§ ASSIGNMENT: Provide again, from the entries below, every line from the one containing "symmetry. simpl str. rewrite lower_app." through the one containing "Lemma keyed_insert (i", exactly as written, and no other line.

§ Collected data entries:
▶

(** C5: two resolutions of the same id in a row, both returning, return
    the same system_id, name, x, y and z; and when the clock never runs
    backwards and every [last_update] in the table is an earlier reading
    of it, the second [last_update] is not before the first. *)
Theorem resolving_twice (id : Z) (st st1 st2 : state) (r1 r2 : Row) :
  get_or_fetch_system id st = (Ok r1, st1) ->
  get_or_fetch_system id st1 = (Ok r2, st2) ->
  (system_id r2 = system_id r1 /\ name r2 = name r1 /\
   x r2 = x r1 /\ y r2 = y r1 /\ z r2 = z r1) /\
  (monotone_clock -> stamped st -> last_update r1 <= last_update r2).
Proof.
  intros Hfirst Hsecond.
  destruct (db st !! id) as [row|] eqn:Hdb.
  - rewrite (cache_hit id st row Hdb) in Hfirst.
    injection Hfirst as -> <-.
    rewrite (cache_hit id _ (set_last_update (clock (reads st)) r1)) in Hsecond
      by (simpl; by rewrite lookup_alter_eq, Hdb).
    injection Hsecond as <- _. simpl.
    split; [by repeat split|].
    intros Hmono Hstamped.
    destruct (Hstamped id r1 Hdb) as (n & Hn & ->).
    apply Hmono. lia.
  - destruct (cache_miss_returns id st st1 r1 Hdb Hfirst) as [Hrow _].
    rewrite (cache_hit id st1 r1 Hrow) in Hsecond.
    injection Hsecond as <- _. split; [by repeat split|]. intros _ _. lia.
Qed.

(** C9: a row that is in the table stays in the table through every run
    of store operations, resolutions and requests, and keeps its
    system_id, name, x, y, z and added. *)
Theorem stored_identity_is_immutable (ops : list op) (st : state) (k : Z)
    (r : Row) :
  db st !! k = Some r ->
  exists r',
    db (run_ops ops st) !! k = Some r' /\
    system_id r' = system_id r /\ name r' = name r /\
    x r' = x r /\ y r' = y r /\ z r' = z r /\ added r' = added r.
Proof.
  intros Hrow.
  destruct (rows_kept_run ops st k r Hrow) as (r' & Hrow' & H1 & H2 & H3 & H4 & H5 & H6).
  exists r'. by repeat split.
Qed.


(** ** Messages that carry a system id

    The two messages built around [pretty system_id] are recognised by
    the boundary whatever the id is: a numeral has no letters. *)

Lemma lower_app (a b : string) :
  PyStr.lower (a +:+ b) = PyStr.lower a +:+ PyStr.lower b.
Proof. induction a as [|c a IH]; simpl; [done|by rewrite IH]. Qed.



Lemma contains_app_r (needle a b : string) :
  PyStr.contains needle b = true -> PyStr.contains needle (a +:+ b) = true.
Proof.
  intros Hb. induction a as [|c a IH]; simpl; [done|].
  rewrite IH. apply orb_true_r.
Qed.






Lemma handle_not_found (id : Z) :
  handle_exception
    (ValueError ("System ID " +:+ pretty id +:+ " not found")) =
  (404, ErrorBody "One or more system IDs not found in EVE Online universe").
Proof.
  unfold handle_exception. simpl is_ValueError. cbv iota.
  replace (PyStr.contains "not found"
             (PyStr.lower (str (ValueError
                ("System ID " +:+ pretty id +:+ " not found")))))
    with true; [done|].
  symmetry. simpl str. rewrite lower_app.
  apply contains_app_r. rewrite lower_app. by apply contains_app_r.
Qed.


(** ** Rows are keyed by their id and stamped in order *)

Lemma preserves_refl (P : state -> Prop) (st : state) : preserves P st st.
Proof. by intros H. Qed.

Lemma preserves_trans (P : state -> Prop) (st1 st2 st3 : state) :
  preserves P st1 st2 -> preserves P st2 st3 -> preserves P st1 st3.
Proof. unfold preserves. auto. Qed.

Lemma keyed_insert (i n vx vy vz : json_value) :
  respects (preserves keyed) (insert_system i n vx vy vz).
Proof.
  intros st Hst.
  unfold insert_system, bind, utcnow, lift, execute_insert. simpl.
  destruct (sqlite_bind i n vx vy vz) as [p|e]; simpl; [|done].
  destruct (db st !! b_system_id p) as [old|] eqn:Hp; simpl; [done|].
  intros k r Hk. simpl in Hk.
  destruct (decide (b_system_id p = k)) as [<-|Hne].
  - rewrite lookup_insert_eq in Hk. by injection Hk as <-.
  - rewrite lookup_insert_ne in Hk by done. by apply Hst.
Qed.

Lemma keyed_update (id : Z) :
  respects (preserves keyed) (update_system_timestamp id).
Proof.
  intros st Hst k r Hk.
  unfold update_system_timestamp, bind, utcnow, execute_update in Hk.
  simpl in Hk.
  destruct (decide (id = k)) as [->|Hne].
  - rewrite lookup_alter_eq in Hk.
    destruct (db st !! k) as [r0|] eqn:Hr0; [|done]. injection Hk as <-.
    simpl. by apply Hst.
  - rewrite lookup_alter_ne in Hk by done. by apply Hst.
Qed.

Lemma keyed_request (id : Z) : respects (preserves keyed) (requests_get id).
Proof. by intros st Hst. Qed.
(** C1 at the code, for an instance to which the caller has attached a
    two-dimensional [mesh] attribute.  [integrate] calls [rotateTensor2D] on
    the accumulated tensor and drops the array it returns; by C10 the
    accumulated tensor is not touched by the call, so the stored value
    after the step is the old tensor plus the sampled increment, with no
    rotation, whatever the angle. *)
Theorem integrate_tensor_field_not_rotated (dt : F) (field : Field)
    (s : State F) (obj : SwarmVariable) (a : Arr F) :
  field_timeIntegration field = true →
  attrs (self s) !! field_name field = Some obj →
  mesh (self s) = Some 2 →
  variables_allocated s →
  heap s !! var_data obj = Some a →
  2 < ncols a →
  length (concat (rows (evaluate AngularVelocity (velocityField s)
                                 (swarm_data s))))
  = nrows a →
  ncols (evaluate (field_value field) (velocityField s) (swarm_data s)) = 3 →
  nrows (evaluate (field_value field) (velocityField s) (swarm_data s))
  = nrows a →
  (integrate_field dt field s).1 = Ok tt
  ∧ heap (integrate_field dt field s).2 !! var_data obj
    = Some (add_columns 3 a
              (evaluate (field_value field) (velocityField s)
                        (swarm_data s))).
Proof.
  intros Htime Hobj Hmesh Hwf Ha Hw Hang Hxw Hxn.
  rewrite (integrate_field_tensor_run dt field s obj a) by done.
  cbn [fst snd heap set_heap]. split; [done|].
  apply list_lookup_insert_eq. rewrite length_app.
  apply lookup_lt_Some in Ha. lia.
Qed.

(** For an instance with a [mesh] attribute, a time-integrated field that
    takes the other branch is updated to [storage + sampler * dt]. *)
Lemma integrate_field_accumulates_with_mesh (dt : F) (field : Field)
    (s : State F) (obj : SwarmVariable) (a : Arr F) (d : nat) :
  field_timeIntegration field = true →
  attrs (self s) !! field_name field = Some obj →
  mesh (self s) = Some d →
  heap s !! var_data obj = Some a →
  ¬ (d = 2 ∧ 2 < ncols a) →
  ncols (evaluate (field_value field) (velocityField s) (swarm_data s))
  = ncols a →
  nrows (evaluate (field_value field) (velocityField s) (swarm_data s))
  = nrows a →
  integrate_field dt field s
  = (Ok tt,
     set_heap (λ h, <[var_data obj :=
                        add_columns (ncols a) a
                          (scale_r (evaluate (field_value field)
                                             (velocityField s)
                                             (swarm_data s)) dt)]> h) s).
Proof.
  intros Htime Hobj Hmesh Ha Hbranch Hxw Hxn.
  unfold integrate_field. rewrite Htime.
  rewrite bind_run. unfold getattr. rewrite Hobj.
  rewrite bind_run. unfold self_mesh. rewrite Hmesh.
  rewrite bind_run. cbn [gets]. rewrite (deref_Some _ _ _ Ha).
  replace (bool_decide (d = 2) && bool_decide (2 < ncols a)) with false.
  2:{ symmetry. apply andb_false_iff.
      destruct (decide (d = 2)); [right | left];
        apply bool_decide_eq_false; tauto. }
  rewrite bind_run. cbn [evaluate_on_swarm gets].
  unfold on_heap, iadd. rewrite (deref_Some _ _ _ Ha).
  rewrite (iadd_view_run _ _ _ _ a);
    [ | done
      | cbn; rewrite Hxw; lia
      | unfold nrows, scale_r in *; cbn; by rewrite length_map ].
  by rewrite Nat.min_id.
Qed.

(** The identities are written by the constructor; registering a field
    leaves them alone and [integrate] leaves them as the advector returns
    them. *)
Lemma init_assigns_identities (d : nat) (velocity : Arr F) (nm : string)
    (vertices : list (coord F)) (escape zonly : bool) (s : State F) :
  init d velocity nm vertices escape zonly = Ok s →
  global_index (swarm s)
  = global_index_values byte_order (Z.of_nat rank)
                        (particleLocalCount (swarm s)).
Proof. by intros (coords & _ & ->)%init_Ok. Qed.

Lemma add_tracked_field_global_index (value : pyvalue)
    (nm units dataType : string) (count : nat)
    (overwrite timeIntegration : bool) (s : State F) :
  global_index (swarm (add_tracked_field value nm units dataType count
                                         overwrite timeIntegration s).2)
  = global_index (swarm s).
Proof.
  destruct (add_tracked_field_cases value nm units dataType count overwrite
              timeIntegration s) as [-> | (v & fields & _ & -> & _)];
    [done | ].
  apply registration_frame.
Qed.

Lemma integrate_global_index (dt : F) (s : State F) :
  global_index (swarm (integrate dt s).2)
  = global_index (swarm (advection_step dt s).2).
Proof.
  destruct (advection_step dt s) as [[[]|e] s1] eqn:Hadv.
  - by destruct (integrate_after_advection _ _ _ Hadv) as [h' ->].
  - by rewrite (integrate_advection_raises _ _ _ _ Hadv).
Qed.
Lemma step_ids_NoDup l st st' :
  step_fun l st = Some st' →
  NoDup (Waiting.user_id <$> waiting_queue st) →
  NoDup (Waiting.user_id <$> waiting_queue st').
Proof.
  destruct l as [dt|r|r|r|e r|r|e r data|i|e i]; simpl; intros Hs Hq.
  - case_decide; simplify_eq. done.
  - simplify_eq. unfold handle_connect. by case_match.
  - simplify_eq. unfold handle_disconnect. case_match; simpl; [|done].
    by apply without_user_ids_NoDup.
  - simplify_eq. unfold logout. case_match; simpl; [|done].
    by apply without_user_ids_NoDup.
  - simplify_eq.
    destruct (User.is_authenticated (Request.current_user r)) eqn:Ha.
    + by apply handle_join_queue_ids_NoDup.
    + unfold handle_join_queue. by rewrite Ha.
  - simplify_eq. unfold handle_cancel_search. case_match; simpl; [|done].
    by apply without_user_ids_NoDup.
  - simplify_eq. unfold handle_end_session. case_match; simpl; [|done].
    repeat case_match; done.
  - unfold timer_wake in Hs. repeat case_match; simplify_eq. done.
  - unfold timer_run in Hs. repeat case_match; simplify_eq; simpl; try done.
    rewrite check_timeout_fallback_queue. by apply without_user_ids_NoDup.
Qed.

(** C5, as the code has it.  A handler or timer step that runs in one
    piece keeps the queue at one entry per user id, from any state that
    has it so; hence every state reached with the handlers run one at a
    time has at most one queue entry per user.  The join contributes this
    whatever the queue holds: run in one piece it first drops every entry
    of the joining user (line 222, the first line of the thread), so the
    only entry of that user afterwards is the one it has just appended. *)
Theorem queue_one_entry_per_user l st st' st0 e r :
  NoDup (Waiting.user_id <$> waiting_queue st) →
  step_fun l st = Some st' →
  User.is_authenticated (Request.current_user r) = true →
  NoDup (Waiting.user_id <$> waiting_queue st') ∧
  (∀ s, reachable s → NoDup (Waiting.user_id <$> waiting_queue s)) ∧
  (∀ u, u ∈ waiting_queue (fst (handle_join_queue e r st0)) →
        Waiting.user_id u = User.id (Request.current_user r) →
        u = Waiting.mk (User.id (Request.current_user r))
              (User.username (Request.current_user r)) (Request.sid r)
              (clock st0)) ∧
  join_line (JoinThread.mk e r at_222) st0 =
    (at_225,
     set_queue
       (without_user (User.id (Request.current_user r)) (waiting_queue st0))
       st0) ∧
  user_in_queue (User.id (Request.current_user r))
    (waiting_queue (snd (join_line (JoinThread.mk e r at_222) st0))) = false.
Proof.
  intros Hnd Hs Ha. split; [|split; [|split; [|split]]].
  - by apply (step_ids_NoDup l st).
  - intros s [ls Hr]. revert Hr.
    assert (NoDup (Waiting.user_id <$> waiting_queue initial)) as H0
      by constructor.
    revert H0. generalize initial.
    induction ls as [|l0 ls IH]; simpl; intros s0 H0 Hr.
    + by simplify_eq.
    + destruct (step_fun l0 s0) as [s1|] eqn:Hs1; [|done].
      apply (IH s1); [|done]. by apply (step_ids_NoDup l0 s0).
  - intros u. by apply handle_join_queue_own_entry.
  - done.
  - simpl. apply user_in_queue_without.
Qed.

(** C6, as the code has it.  The queue is first in, first out: entries
    appended one after the other leave through [popleft] in arrival order;
    line 274 appends at the tail of whatever the queue holds, in the
    handler run in one piece and in the thread alike; line 226 pops the
    head.  So a join that pairs takes the oldest entry that is not the
    joiner's own: with [a] at the head of the queue once the joiner's
    entries are dropped, both [matched] events and the session row name
    [a], and the entries behind [a] stay queued in their order. *)
Theorem fifo_pairing st e r a rest :
  User.is_authenticated (Request.current_user r) = true →
  without_user (User.id (Request.current_user r)) (waiting_queue st)
  = a :: rest →
  fresh (Env.token_urlsafe e) st →
  (∀ q es,
     popleft_many (length q + length es) (foldl append q es) = q ++ es) ∧
  (∀ r0 st0,
     waiting_queue (enqueue r0 st0)
     = waiting_queue st0 ++
         [Waiting.mk (User.id (Request.current_user r0))
            (User.username (Request.current_user r0)) (Request.sid r0)
            (clock st0)]) ∧
  (∀ e0 r0 st0,
     waiting_queue (snd (join_line (JoinThread.mk e0 r0 at_274) st0))
     = waiting_queue st0 ++
         [Waiting.mk (User.id (Request.current_user r0))
            (User.username (Request.current_user r0)) (Request.sid r0)
            (clock st0)]) ∧
  (∀ e0 r0 st0 b q,
     waiting_queue st0 = b :: q →
     join_line (JoinThread.mk e0 r0 at_226) st0
     = (at_233 b, set_queue q st0)) ∧
  handle_join_queue e r st = pair_with e r a (set_queue rest st) ∧
  waiting_queue (fst (handle_join_queue e r st)) = rest ∧
  emitted (fst (handle_join_queue e r st)) =
    emitted st ++
      [(Waiting.sid a,
        matched (Env.token_urlsafe e) (fst (room_for "room" e)) false
          (Some (User.username (Request.current_user r))));
       (Request.sid r,
        matched (Env.token_urlsafe e) (fst (room_for "room" e)) false
          (Some (Waiting.username a)))] ∧
  voice_session (fst (handle_join_queue e r st)) =
    voice_session st ++
      [VoiceSession.mk (Env.token_urlsafe e) (snd (room_for "room" e))
         (fst (room_for "room" e)) (Waiting.user_id a)
         (Some (User.id (Request.current_user r))) false "active" (clock st)
         None].
Proof.
  intros Ha Hq Hf.
  split; [apply popleft_many_app|].
  split; [done|]. split; [done|].
  split.
  { intros e0 r0 st0 b q Hq0. unfold join_line. simpl. by rewrite Hq0. }
  assert (handle_join_queue e r st = pair_with e r a (set_queue rest st))
    as Hj.
  { unfold handle_join_queue. rewrite Ha. simpl. by rewrite Hq. }
  split; [done|]. rewrite Hj.
  rewrite pair_with_fresh by done. simpl. done.
Qed.

(** C10: every [end_session] call of a logged-in user is answered with
    exactly one [session_ended] event to the caller, whether the session
    id is missing, empty, unknown, or names a session already ended. *)
Theorem end_session_always_notifies e r data st :
  User.is_authenticated (Request.current_user r) = true →
  emitted (handle_end_session e r data st)
  = emitted st ++ [(Request.sid r, session_ended)].
Proof.
  intros Ha. unfold handle_end_session. rewrite Ha.
  destruct (truthy data) as [k|]; [|done].
  by destruct (query_first k (voice_session st)) as [[i s]|].
Qed.

(** ** Ending a session *)

Lemma query_first_ended k tbl i s now :
  query_first k tbl = Some (i, s) →
  query_first k (<[i := end_row now s]> tbl) = Some (i, end_row now s).
Proof.
  unfold query_first. rewrite !list_find_Some.
  intros (Hl & HP & Hlt). split; [|split].
  - apply list_lookup_insert_eq. by eapply lookup_lt_Some.
  - done.
  - intros j y Hj Hji. rewrite list_lookup_insert_ne in Hj by lia. eauto.
Qed.

Lemma handle_end_session_found e r data k i s st :
  User.is_authenticated (Request.current_user r) = true →
  truthy data = Some k →
  query_first k (voice_session st) = Some (i, s) →
  handle_end_session e r data st =
  mkState (waiting_queue st) (base.delete k (active_sessions st))
    (<[i := end_row (clock st) s]> (voice_session st))
    (emitted st ++ [(Request.sid r, session_ended)])
    (daily st ++
       snd (delete_daily_room (Env.delete e) (VoiceSession.room_name s)))
    (tasks st) (clock st).
Proof.
  intros Ha Hd Hq. unfold handle_end_session. by rewrite Ha, Hd, Hq.
Qed.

◀

§ RESULT:
  symmetry. simpl str. rewrite lower_app.
  apply contains_app_r. rewrite lower_app. by apply contains_app_r.
Qed.


(** ** Rows are keyed by their id and stamped in order *)

Lemma preserves_refl (P : state -> Prop) (st : state) : preserves P st st.
Proof. by intros H. Qed.

Lemma preserves_trans (P : state -> Prop) (st1 st2 st3 : state) :
  preserves P st1 st2 -> preserves P st2 st3 -> preserves P st1 st3.
Proof. unfold preserves. auto. Qed.

Lemma keyed_insert (i n vx vy vz : json_value) :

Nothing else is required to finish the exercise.